Mom warms up on a recumbent exercise bike for about eight minutes. Then her trainer starts her on a circuit of resistance machines and free weights. Mom works her abs by sitting on a bench and doing crunches by lifting her knees to her chest. She stays on the same bench and works her legs by repeated standing and sitting. Then, she uses two-pound free weights for her biceps and shoulders. She’ll do some push-ups against the wall before moving to the equipment for more upper- and lower-body work.
She and her trainer finish up on the mat with a few more abs, and they end with some stretches. If Mom’s knee is really bad, they’ll skip the mat and finish with abs and stretches with Mom sitting on a bench. By then, her hour is up. Her doctor is amazed and delighted that she continues this routine, and tells her that he wishes all of his patients were that active.
Years ago, after Mom and her trainer had been working together for a few months, the trainer had Mom on a mat and said to me, “Hey, come here and your feel your mom’s abs.” They were rock-hard.
‘She does 15’
Mom hasn’t always had it easy. She survived two bouts with breast cancer. When she was 74, she broke her first bone — her right wrist — when, as usual, she was moving too fast and slipped on the basement floor. At the time, I was working as a bone researcher at what used to be Jewish Hospital in St. Louis. Every Friday morning, we had a department-wide bone conference. Not long after Mom broke her wrist, Stanley Birge, a gerontologist at Washington University School of Medicine, spoke about exercise and falls in the elderly.
Afterward, I signed Mom up for one of his clinical trials on exercise and aging. During one of the office visits when Birge was taking Mom’s family history, she complained to him that I wouldn’t let her use the StairMaster in her basement unless I was there to supervise. Birge called me, and we had “the exercise talk.” He said that Mom’s spine was so riddled with osteoarthritis that it would “snap like a rusty hinge” if she didn’t keep those muscles strong. He also told me to let Mom use the StairMaster because “we can’t keep our parents in glass houses.”
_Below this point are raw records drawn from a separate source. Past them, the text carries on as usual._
(** X6: [limit_objects] with a non-negative limit leaves a set within the
    limit untouched, order included; a larger set is cut to exactly
    [max_count] objects, and every object kept is at least as confident as
    every object dropped; the objects kept and dropped together are the
    objects there were.  A negative limit counts from the end of the sorted
    list, as a Python slice does. *)
Theorem limit_objects_keeps_most_confident (om : t) (max_count : Z) :
  ((Z.of_nat (List.length (objects om)) <= max_count)%Z ->
   limit_objects om max_count = om)
  /\ ((0 <= max_count < Z.of_nat (List.length (objects om)))%Z ->
      List.length (objects (limit_objects om max_count)) = Z.to_nat max_count)
  /\ ((max_count < 0)%Z ->
      List.length (objects (limit_objects om max_count))
      = Z.to_nat (Z.of_nat (List.length (objects om)) + max_count))
  /\ (exists dropped,
        Permutation (objects (limit_objects om max_count) ++ dropped)
                    (objects om)
        /\ forall k d,
             In k (objects (limit_objects om max_count)) -> In d dropped ->
             confidence d <= confidence k)
  /\ next_id (limit_objects om max_count) = next_id om.
Proof.
  pose proof (limit_objects_split om max_count) as Hsplit.
  pose proof (limit_objects_next_id om max_count) as Hnext.
  revert Hsplit Hnext. unfold limit_objects.
  pose proof (sorted_by_confidence_perm (objects om)) as Hperm.
  pose proof (Permutation_length Hperm) as Hlen.
  destruct (max_count <? Z.of_nat (List.length (objects om)))%Z eqn:E;
    intros Hsplit Hnext.
  - apply Z.ltb_lt in E. cbn [objects next_id].
    split; [ intro H; lia | ].
    split; [ | split; [ | split; [ exact Hsplit | reflexivity ] ] ].
    + intros [H0 _]. unfold slice_to.
      destruct (max_count <? 0)%Z eqn:En; [ apply Z.ltb_lt in En; lia | ].
      rewrite length_firstn, Hlen. lia.
    + intro Hneg. unfold slice_to.
      destruct (max_count <? 0)%Z eqn:En; [ | apply Z.ltb_ge in En; lia ].
      rewrite length_firstn, Hlen. lia.
  - apply Z.ltb_ge in E.
    split; [ reflexivity | ]. split; [ intro H; lia | ].
    split; [ intro H; lia | ]. split; [ exact Hsplit | reflexivity ].
Qed.

End LimitProps.

(** ** Maintenance of the object set *)

Module MaintenanceProps.

Import ObjectManager ObjectSet ModeController.
Open Scope Q_scope.

Lemma update_one_id (now : Q) (frame : Frame) (o : TrackedObject) :
  id (fst (update_one now frame o)) = id o
  /\ label (fst (update_one now frame o)) = label o.
Proof.
  unfold update_one. destruct (tracker o) as [ trk | ].
  - destruct (trk frame) as [ b | b | ].
    + unfold config.MOTION_PREDICTION_ENABLED.
      set (o2 := set_lost_time (set_is_lost (update_velocity now o b) false) None).
      destruct (ThreatProps.predict_position_fields
                  config.PREDICTION_HORIZON_SECONDS o2) as (Pid & Plbl & _).
      destruct (tick_threat _ b frame); cbn [fst id label set_threat_score];
        rewrite Pid, Plbl; split; reflexivity.
    + unfold mark_lost. destruct (is_lost o); split; reflexivity.
    + split; reflexivity.
  - unfold mark_lost. destruct (is_lost o); split; reflexivity.
Qed.

Lemma update_trackers_ids (now : Q) (frame : Frame) (om : t) :
  map id (objects (fst (update_trackers now frame om))) = map id (objects om).
Proof.
  unfold update_trackers. cbn [fst objects]. rewrite !map_map.
  apply map_ext. intro o. apply update_one_id.
Qed.

Lemma ids_fresh_same_ids (om om' : t) :
  map id (objects om') = map id (objects om) ->
  next_id om' = next_id om ->
  Invariants.ids_fresh om -> Invariants.ids_fresh om'.
Proof.
  intros Hids Hnext Hf. apply IdentityProps.ids_fresh_iff.
  apply IdentityProps.ids_fresh_iff in Hf. rewrite Hids, Hnext. exact Hf.
Qed.

Lemma ids_fresh_permuted_part (om : t) (kept dropped : list TrackedObject) :
  Permutation (kept ++ dropped) (objects om) ->
  Invariants.ids_fresh om ->
  Invariants.ids_fresh {| objects := kept; next_id := next_id om |}.
Proof.
  intros Hperm [Hnd Hlt]. split; cbn [objects next_id].
  - apply (Permutation_map id) in Hperm. rewrite map_app in Hperm.
    apply Permutation_sym in Hperm.
    apply (Permutation_NoDup Hperm) in Hnd.
    apply NoDup_app_remove_r in Hnd. exact Hnd.
  - intros o Ho. apply Hlt. apply (Permutation_in _ Hperm).
    apply in_or_app. left. exact Ho.
Qed.

(** X7: the operations that run between detection batches keep the ids of
    the live set pairwise distinct and below [next_id]: the tracker tick, the
    staleness cleanup, the lost-threat check, removal by id, clearing,
    filtering by label, limiting, and the addition of an object. *)
Theorem maintenance_keeps_ids_fresh (om : t) :
  Invariants.ids_fresh om ->
  (forall now frame,
     Invariants.ids_fresh (fst (update_trackers now frame om)))
  /\ (forall now max_age,
        Invariants.ids_fresh (fst (cleanup_stale_trackers now max_age om)))
  /\ (forall now, Invariants.ids_fresh (fst (check_lost_threats now om)))
  /\ (forall obj_id, Invariants.ids_fresh (remove_object om obj_id))
  /\ Invariants.ids_fresh (clear om)
  /\ (forall labels, Invariants.ids_fresh (filter_by_labels om labels))
  /\ (forall max_count, Invariants.ids_fresh (limit_objects om max_count))
  /\ (forall now lbl b conf ctx,
        Invariants.ids_fresh (fst (add_object now om lbl b conf ctx))).
Proof.
  intro Hf.
  split; [ | split; [ | split; [ | split; [ | split; [ | split; [ | split ] ] ] ] ] ].
  - intros now frame.
    apply (ids_fresh_same_ids om); [ apply update_trackers_ids | reflexivity | exact Hf ].
  - intros now max_age. unfold cleanup_stale_trackers. cbn [fst].
    apply IdentityProps.ids_fresh_filter, Hf.
  - intro now. unfold check_lost_threats.
    destruct (get_main_threat om) as [ m | ]; [ | exact Hf ].
    destruct (_ && _); [ | exact Hf ].
    destruct (_ && _); [ | exact Hf ].
    cbn [fst]. apply IdentityProps.ids_fresh_filter, Hf.
  - intro obj_id. apply IdentityProps.ids_fresh_filter, Hf.
  - split; cbn [clear objects map]; [ constructor | intros o [] ].
  - intro labels. apply IdentityProps.ids_fresh_filter, Hf.
  - intro max_count.
    destruct (LimitProps.limit_objects_split om max_count)
      as (dropped & Hperm & _).
    pose proof (LimitProps.limit_objects_next_id om max_count) as Hnext.
    pose proof (ids_fresh_permuted_part om _ dropped Hperm Hf) as H.
    destruct H as [Hnd Hlt]. split.
    + exact Hnd.
    + rewrite Hnext. exact Hlt.
  - intros now lbl b conf ctx.
    apply (IdentityProps.ids_fresh_step om); [ exact Hf | ].
    right. cbn [add_object fst objects next_id]. rewrite map_app.
    split; reflexivity.
Qed.

Lemma street_maintenance_keeps_ids_fresh :
  Invariants.ids_fresh (remove_object Scenarios.street 0)
  /\ Invariants.ids_fresh (limit_objects Scenarios.street 1)
  /\ Invariants.ids_fresh
       (fst (update_trackers 5 Scenarios.vga Scenarios.street)).
Proof.
  assert (Hf : Invariants.ids_fresh Scenarios.street).
  { split.
    - repeat constructor; cbn; intuition discriminate.
    - intros o [ <- | [ <- | [] ] ]; reflexivity. }
  pose proof (maintenance_keeps_ids_fresh Scenarios.street Hf)
    as (Hu & _ & _ & Hr & _ & _ & Hl & _).
  split; [ exact (Hr 0%Z) | ].
  split; [ exact (Hl 1%Z) | exact (Hu 5 Scenarios.vga) ].
Defined.

End MaintenanceProps.

(** ** Look-up by id *)

Module LookupProps.

Import ObjectManager ObjectSet.
Open Scope Q_scope.

Lemma find_none_iff {A : Type} (p : A -> bool) (l : list A) :
  find p l = None <-> forall x, In x l -> p x = false.
Proof.
  split; [ apply find_none | ].
  induction l as [ | a l IH ]; intro H; cbn [find]; [ reflexivity | ].
  rewrite (H a (or_introl eq_refl)). apply IH.
  intros x Hx. apply H. right. exact Hx.
Qed.

Lemma find_append {A : Type} (p : A -> bool) (l1 l2 : list A) :
  find p (l1 ++ l2)
  = match find p l1 with Some y => Some y | None => find p l2 end.
Proof.
  induction l1 as [ | a l1 IH ]; cbn [app find]; [ reflexivity | ].
  destruct (p a); [ reflexivity | exact IH ].
Qed.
After that, I let Mom use the StairMaster whenever she wanted, and I added some exercises to strengthen muscles in her upper back.
In 2007, Mom fell while running to answer the phone. Her left side hit the slate floor in our entryway, and she broke her left arm right below the shoulder. Once the break healed, Mom could barely raise that arm. The orthopedic surgeon sent her to physical therapy for eight visits, saying that she’d never regain her mobility. The therapist worked Mom’s shoulder in much the same way as her trainer, using weights and resistance training and a lot of stretching. After four visits, you’d never have known that shoulder was broken. The therapist called the doctor and canceled the rest of the visits, saying we’d be wasting our money if we continued with therapy.
As caregivers know, tending to aging parents takes its toll, even if the person you’re caring for is someone as wonderful as my mother. Three years ago, I began to think I really I couldn’t do it anymore and visited some residential care facilities.
The places were nice, and the residents looked clean and well-tended. But not one facility I visited had an exercise room. David Schless, president of the American Seniors Housing Association, assures me that the places I visited are the exception. “Starting about 10 to 15 years ago, it’s become much more common to include gyms in senior housing facilities,” he says.
Ultimately, I decided to keep Mom with us. She was 95 years old then, and I don’t think she would have lived to 98 had she moved into a residential facility.
Here’s what the years of working out with Mom have taught me: We greatly underestimate the sheer physical strength we’re capable of achieving at any age. A few weeks ago at the gym, I filmed my mom doing her second set of leg curls. I counted along, and at 10 reps, thinking she was done, I said, “That’s 10, Mom!” Her trainer corrected me: “She does 15.”